Re: The management of the encoding process of emoji

From: Christoph Päper via Unicode <unicode_at_unicode.org>
Date: Mon, 19 Jun 2017 14:14:05 +0200 (CEST)

William_J_G Overington:
>
> http://www.unicode.org/L2/L2017/17192-response-cmts.pdf
> http://www.unicode.org/L2/L2017/17147-emoji-subcommittee.pdf
>
>> Two key issues are whether the characters are likely to be popular
>> and whether they would be supported by major vendors.
>
> I am rather concerned at what I am calling majorvendorism. (...)
> only new ideas acceptable to at least one of a small number of major vendors can make progress.

I very much share this concern.

> (...) a font produced other than by a major vendor could become widely used
> even though it is not bundled with an operating system.
>
> So there seems to me to be no fair reason for Unicode Inc. to include majorvendorism in its decision-making process.
>
> If a major vendor chooses, for commercial reasons, not to support some emoji
> then that is a matter for that major vendor and should not be a factor in the Unicode encoding process.

I'm about to propose emojis for several body parts and am afraid that, although there is huge demand and a lot of prior art for them, it's futile for reproductive organs, because American vendors in particular, who make up the vast majority of (voting members in) the consortium, have a history of self-censorship in this regard (cf.
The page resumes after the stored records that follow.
(** The last step of [updateSpacePartitonRule] never returns an error: it
    divides by zero when the last range was dropped, and runs past the
    partitions when there are fewer of them than counted. *)
Theorem reslot_rule_panics (ps : list Partition) (num partitions : Z) :
  reslot_rule num 0 ps = Panic DivZero /\
  (Z.of_nat (length ps) < num * partitions < 2 ^ 63 -> reslot_rule num partitions ps = Panic IndexRange).
Proof.
  unfold reslot_rule. split.
  - rewrite Z.mul_0_r. reflexivity.
  - intros [Hlt Hmax]. assert (i64 (num * partitions) = num * partitions) as -> by (apply wrap_s_id; unfold in_s; lia).
    unfold go_div. destruct (Z.eqb_spec (num * partitions) 0); [lia|]. cbn [obind].
    apply (reslot_out_of_range (fun i => u32 (i64 (Z.of_nat i * Z.quot MaxUint32 (num * partitions))))). lia.
Qed.

Lemma reslot_rule_panics_witness : reslot_rule 2 1 [new_partition 5 "a" 7 1 0] = Panic IndexRange.
Proof. apply (reslot_rule_panics [new_partition 5 "a" 7 1 0] 2 1). simpl. lia. Defined.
Egyptian hieroglyphics) which they likely will extend upon others because they *feel* obliged to support graphically explicit images in their own emoji sets.

That's just speculation, of course, because I don't and can't know whether there already has been a similar proposal that the ESC just declined to publish and forward to the UTC. This lack of documentation is a major point of L2/17-147, which hopefully gets addressed soon in the very basic way mentioned in 3.c. of the response:

>> The ESC has been working on a list of at least the submitted names for proposed emoji,
>> and is planning to make that public in the near future.

It's also not unfounded speculation, as the case of the Rifle character shows, which made it into late beta stage of Unicode 9.0 as an emoji, but had its Emoji property withdrawn after a joint request by Apple and Google. Some vendors had already added support for it, but dropped it because they somehow felt obliged to not ship multi-color glyphs for "arbitrary" characters (whereas vendors such as Microsoft and Samsung, a non-member, rightfully don't seem to care much about that).

If emojis were treated as proper characters that can come from any font, there would hardly be a problem, at least on platforms where users can install or embed custom typefaces. The fact that some vendors are either not able or not willing to change how emojis work on their operating systems, should not impact the proposal and encoding process for Unicode characters.